═════ Provided records ═════
(* ===== verification/AlignedBuf.v ===== *)
(** * Aligned buffers and their writer

    [components/store/src/io/buf]: the block-aligned buffers of direct I/O
    ([aligned_buf.rs], [aligned_buf_reader.rs]) and the writer that cuts the byte stream of the
    log into them ([aligned_buf_writer.rs]).

    A buffer is shared through an [Arc] by the writer, the I/O in flight and the block cache,
    and only ever extended: [Module AlignedBufWriter] holds the current value of the buffers it
    owns, and [take] hands out their value at that time. *)

From S2P Require Import Prelude Bytes StoreTypes.

(** ** [aligned_buf.rs] *)

Module AlignedBuf.
Record t := mk {
  wal_offset : Z;              (* u64 *)
  buf : list byte;             (* all [capacity] bytes *)
  capacity : Z;                (* usize *)
  limit : Z;                   (* usize: the bytes before it are valid *)
}.

Definition is_power_of_two (n : Z) : bool := (0 <? n) && (Z.land n (n - 1) =? 0).

(** [Layout::from_size_align] refuses an alignment that is not a power of two, and a size
    that exceeds [isize::MAX] when rounded up to the alignment. *)
Definition new (wal_offset len alignment : Z) : outcome (result t StoreError.t) :=
  n ← usize_add len alignment;
  n ← uint_sub n 1;
  q ← uint_div n alignment;
  capacity ← uint_mul 64 q alignment;
  Ret (if is_power_of_two alignment && (capacity <=? 2 ^ 63 - alignment)
       then Ok (mk wal_offset (replicate (Z.to_nat capacity) Byte.x00) capacity 0)
       else Err StoreError.MemoryAlignment).

Definition set_limit (b : t) (l : Z) : t := mk (wal_offset b) (buf b) (capacity b) l.

Definition covers (b : t) (offset len : Z) : outcome bool :=
  if wal_offset b <=? offset then
    to ← u64_add offset len;
    end_ ← u64_add (wal_offset b) (limit b);
    Ret (to <=? end_)
  else Ret false.

Definition covers_partial (b : t) (offset len : Z) : outcome bool :=
  to ← u64_add offset len;
  if wal_offset b <? to then
    end_ ← u64_add (wal_offset b) (limit b);
    Ret (offset <? end_)
  else Ret false.

(** [slice(start..end)]. *)
Definition slice (b : t) (start end_ : Z) : outcome (list byte) := Bytes.slice (buf b) start end_.

(** [slice_mut(..data.len()).copy_from_slice(data)]. *)
Definition fill (b : t) (data : list byte) : outcome t :=
  if remaining data <=? remaining (buf b)
  then Ret (mk (wal_offset b) (overwrite (buf b) 0 data) (capacity b) (limit b)) else Panic.

(** The addition to the atomic [limit] wraps. *)
Definition write_buf (b : t) (data : list byte) : outcome (bool * t) :=
  to ← usize_add (limit b) (Bytes.remaining data);
  Ret (if capacity b <? to then (false, b)
       else (true, mk (wal_offset b) (overwrite (buf b) (limit b) data) (capacity b)
                      (as_uint 64 (limit b + Bytes.remaining data)))).

Definition increase_written (b : t) (len : Z) : t := set_limit b (as_uint 64 (limit b + len)).

Definition remaining (b : t) : outcome Z := uint_sub (capacity b) (limit b).

Definition partial (b : t) : bool := (0 <? limit b) && (limit b <? capacity b).
Definition has_data (b : t) : bool := 0 <? limit b.

(** The valid bytes. *)
Definition data (b : t) : list byte := take (Z.to_nat (limit b)) (buf b).
End AlignedBuf.
Abbreviation abuf := AlignedBuf.t.

(** ** [aligned_buf_reader.rs] *)

Definition alloc_read_buf (wal_offset len alignment : Z) : outcome (result abuf StoreError.t) :=
  q ← uint_div wal_offset alignment;
  from ← uint_mul 64 q alignment;
  n ← u64_add wal_offset len;
  n ← u64_add n alignment;
  n ← uint_sub n 1;
  q ← uint_div n alignment;
  to ← uint_mul 64 q alignment;
  n ← uint_sub to from;
  AlignedBuf.new from n alignment.

(** ** [aligned_buf_writer.rs] *)

Module AlignedBufWriter.
Record t := mk {
  cursor : Z;                  (* u64 *)
  alignment : Z;               (* usize *)
  full : list abuf;
  current : option abuf;
  allocated : list abuf;       (* VecDeque *)
  buffering : bool;
}.

Definition new (cursor alignment : Z) : t := mk cursor alignment [] None [] false.

Definition set_current (w : t) (b : abuf) : t :=
  mk (cursor w) (alignment w) (full w) (Some b) (allocated w) (buffering w).
Definition push_allocated (w : t) (b : abuf) : t :=
  mk (cursor w) (alignment w) (full w) (current w) (allocated w ++ [b]) (buffering w).

Definition reset_cursor (w : t) (c : Z) : t :=
  mk c (alignment w) (full w) (current w) (allocated w) (buffering w).
Definition rebase_buf (w : t) (b : abuf) : t := set_current w b.

Definition max_allocated_wal_offset (w : t) : outcome Z :=
  match last (allocated w) with
  | Some b => u64_add (AlignedBuf.wal_offset b) (AlignedBuf.capacity b)
  | None =>
      match current w with
      | Some b => u64_add (AlignedBuf.wal_offset b) (AlignedBuf.capacity b)
      | None => Ret (cursor w)
      end
  end.

(** Allocate [size] bytes at [offset]; returns the offset after them. *)
Definition allocate (w : t) (offset size : Z) : outcome (result Z StoreError.t * t) :=
  res ← AlignedBuf.new offset size (alignment w);
  match res with
  | Err e => Ret (Err e, w)
  | Ok b =>
      offset ← u64_add offset (AlignedBuf.capacity b);
      Ret (Ok offset, push_allocated w b)
  end.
═════
■ **Work item**
How many lines in the records hold the string "them"? Reply with the number only.

■ **Response to this task**
2